J’essaye toujours de me faire passer pour un homo, tentative désespérée de voler sous le radar féminin, mais rien à faire. Elles n’y croient pas, va savoir pourquoi. Comme quoi j’aurais des regards insistants, des attentions baladeuses, une attitude sans ambiguité… Moi ? Sérieux ? Jamais ! Never ! Un Belge sait se tenir, madame.

Après la blaguounette salace au service compta, il faut toujours flatter la ménagère de moins de cinquante ans, j’ai finalement atterri dans le « service informatique » qui est en fait le domaine de Delphine, la responsable « web ». En réalité, elle est responsable d’elle-même vu qu’elle est toute seule en temps normal. Elle est « experte réseau », en France on n'a pas peur des mots, on n’a que ça, alors on abuse. Une fois qu’on a dit la chose, on s’imagine qu’elle est. C’est magique, on n'a pas de pétrole, on a des idées. C’est le syndrome du Père la Noëlle. Le président dit qu’il n’y a plus de chômage en Frankaoui, bah c’est cool alors. Le racisme ne passera pas en France ! J’en suce mon pouce. La France est la cinquième puissance mondiale et une puissance militaire de premier ordre. Mazette !

Donc, dans cette boite, on m’a collé un petit strapontin pour ma mission, dans le service de la Delphine.
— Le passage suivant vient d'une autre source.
Lemma reset_sessions sid now mgr i :
  magic_session_find_by_id mgr sid = Some i →
  sessions (mcar_reset_old_session sid now mgr) = alter (magic_session_set_state SESSION_STATE_CLOSED now) i (sessions mgr).
Proof. unfold mcar_reset_old_session. intros ->. by case_decide. Qed.

(** a client that authenticates again under the identifier of its session
    cannot use the session it gets: the old one is closed but stays in its slot,
    where the next search by that identifier finds it first, so that every change
    of the communication is refused because of its state. *)
Theorem reauthenticated_unusable sid cid realm now mgr mgr' i j :
  magic_session_find_by_id mgr sid = Some i →
  (∀ k s, (k < i)%nat → sessions mgr !! k = Some s → s_in_use s = true) →
  mcar_open_session sid cid realm now (mcar_reset_old_session sid now mgr) = (mgr', Some j) →
  (i < j)%nat ∧ magic_session_find_by_id mgr' sid = Some i ∧ mccr_find_session sid mgr' = MccrInvalidState.
Proof.
  intros Hf Hlow. unfold mcar_open_session. destruct (magic_session_create _ _ _ _ _) as [m [j'|]] eqn:Hc; [|done].
  intros [= <- ->]. apply create_sessions in Hc as [Hj Hm]. rewrite (reset_sessions _ _ _ _ Hf) in Hj, Hm.
  apply slot_of_Some in Hf as (s & Hi & [Hu Hid]%andb_true_iff & Hb). apply bool_decide_eq_true in Hid.
  apply slot_of_Some in Hj as (f & Hj & Hfree & _). apply negb_true_iff in Hfree.
  assert (i < j)%nat as Hij.
  { rewrite list_lookup_alter in Hj. case_decide as He; [subst; rewrite Hi in Hj; injection Hj as <-; cbn in Hfree; congruence|].
    destruct (decide (j < i)%nat) as [Hlt|]; [|lia]. rewrite (Hlow j f Hlt Hj) in Hfree. done. }
  set (mgr1 := on_session _ j m).
  assert (∀ k, (k ≤ i)%nat → sessions mgr1 !! k = alter (magic_session_set_state SESSION_STATE_CLOSED now) i (sessions mgr) !! k) as Hk.
  { intros k Hk. unfold mgr1. cbn. rewrite list_lookup_alter_ne by lia. rewrite Hm. by rewrite list_lookup_alter_ne by lia. }
  assert (sessions mgr1 !! i = Some (magic_session_set_state SESSION_STATE_CLOSED now s)) as Hi1.
  { rewrite Hk by lia. by rewrite list_lookup_alter_eq, Hi. }
  assert (magic_session_find_by_id mgr1 sid = Some i) as Hfind.
  { apply slot_of_Some. exists (magic_session_set_state SESSION_STATE_CLOSED now s). split; [done|]. split.
    - cbn. rewrite Hu. by apply bool_decide_eq_true.
    - intros k y Hlt. rewrite Hk by lia. rewrite list_lookup_alter_ne by lia. by apply Hb. }
  split; [done|]. split; [done|]. unfold mccr_find_session. by rewrite Hfind, Hi1.
Qed.

(** ** Examples *)

Module Tables.
Definition cid : bytes := str "client.aero".

(** A session is authenticated, gets a link, loses it, finds it again, and ends. *)
Definition flight : list event :=
  [EvMcar (str "s;1") cid (str "aero") true 10; EvGrant 0 (str "SATCOM") 7 1000 500 11; EvLink (str "SATCOM") false 12;
   EvLink (str "SATCOM") true 13; EvMccrStart (str "s;2") cid (str "aero") (str "CELL") 3 200 100 14; EvStr (str "s;1") 15].

(** The link comes back, the bandwidth does not. *)
Example resumed_without_bandwidth :
  (λ s, (s_state s, s_link s, s_bw s, s_ret_bw s)) <$> sessions (fst (run (magic_session_init true) (take 4 flight))) !! 0%nat =
  Some (SESSION_STATE_ACTIVE, str "SATCOM", 0, 0).
Proof. by vm_compute. Qed.

(** A session that the cleanup of the idle ones takes leaves its client and the
    count of the sessions as they were: the invariant is lost. *)
Definition idle : SessionManager := fst (magic_session_cleanup_timeout 60 1000 (fst (run (magic_session_init true) flight))).

Example cleanup_forgets_the_counts :
  used in_table (owners idle) = 0%nat ∧ session_count idle = 2 ∧ (active_sessions_of <$> contexts idle !! 0%nat) = Some [0; 1]%nat.
Proof. by vm_compute. Qed.

Lemma server_tables_wf_witness : wf (fst (run (magic_session_init false) (take 3 flight))).
Proof. apply server_tables_wf. by repeat constructor. Defined.

(** A hundred sessions that end, and the next one is refused. *)
Definition hundred : list event :=
  mjoin ((λ n, [EvMcar (str "s;" ++ [n]) cid (str "aero") true 10; EvStr (str "s;" ++ [n]) 20]) <$> seqZ 1 100).

Lemma sessions_run_out_witness :
  let '(mgr, created) := run (magic_session_init true) hundred in
  (created ≤ MAX_SESSIONS)%nat ∧
  (created = MAX_SESSIONS → ∀ session_id client_id client_realm now,
     mcar_open_session session_id client_id client_realm now mgr = (mgr, None)).
Proof. apply sessions_run_out. by_compute. Defined.

Example hundred_created :
  snd (run (magic_session_init true) hundred) = MAX_SESSIONS ∧
  Forall (λ s, s_in_use s = true ∧ s_state s = SESSION_STATE_CLOSED)
    (sessions (fst (run (magic_session_init true) hundred))).
Proof. by_compute. Qed.

Definition once : SessionManager := fst (run (magic_session_init true) (take 1 flight)).
Definition twice : SessionManager := fst (mcar_open_session (str "s;1") cid (str "aero") 20 (mcar_reset_old_session (str "s;1") 20 once)).

Lemma reauthenticated_unusable_witness :
  (0 < 1)%nat ∧ magic_session_find_by_id twice (str "s;1") = Some 0%nat ∧ mccr_find_session (str "s;1") twice = MccrInvalidState.
Proof.
  apply (reauthenticated_unusable (str "s;1") cid (str "aero") 20 once twice 0 1); [by vm_compute|lia|by vm_compute].
Defined.
End Tables.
Cette meuf me déteste. Je ne sais pas pourquoi. Probablement parce que je suis trop vieux, trop mec, pas assez con… va savoir. Dans notre monde actuel, si tu as plus de trente ans, tu es sénile, foutu, has been, obsolète, bon à mourir.

— Putain Lorenzo ! T’as vu l’heure ? Comment ça se fait que tu peux pas venir à l’heure au boulot ?

— Je vais et je viens…

— Dans qui ?

— Personne ! Putain, c’est quoi cette question ?

Tu veux bosser sérieusement avec une meuf comme ça à côté de toi ? C’est inhumain.

Vous voulez savoir à quoi elle ressemble ? Une bimbo. Elle change de couleur de cheveux toutes les semaines, ombre à paupière outrageant, maquillée à mort comme une voiture volée, des ongles trop longs pour faire quoi que ce soit de précis, en réalité, c’est une handicapée de la vie, même se torcher doit relever de l’exploit. C’est simple, elle a tous les défauts des filles : curieuse comme une pie, vulgaire, impertinente, menteuse, persifleuse, superficielle, intéressée… La totale.

Elle ose poser des questions qui te déboîtent la cervelle, genre :

— Pourquoi t’es pas marié ? T’es pd ? T’as qu’une couille ?

Ou (florilège) :

— T’habites où ? Tu vis chez tes parents ? En EHPAD ?

— Tu mates mes nichons, là ? Vieux vicelard ! Je t’ai à l’œil !

— Lorenzo, quand tu penses à moi, tu te branles ?

— T’as un chat ?

— Quand t’étais jeune, t’étais beau ?

— Lorenzo, t’es riche, tu gagnes bien ?

— Tu vas mourir bientôt, t’as fait ton testament ?

Un vrai poison, je te dis. Des fois je me dis que je vais lui coller une bonne fessée, mais on va encore me dire que ça ne se fait pas, que c’est puni par la loi, bla bla bla. Époque pétocharde !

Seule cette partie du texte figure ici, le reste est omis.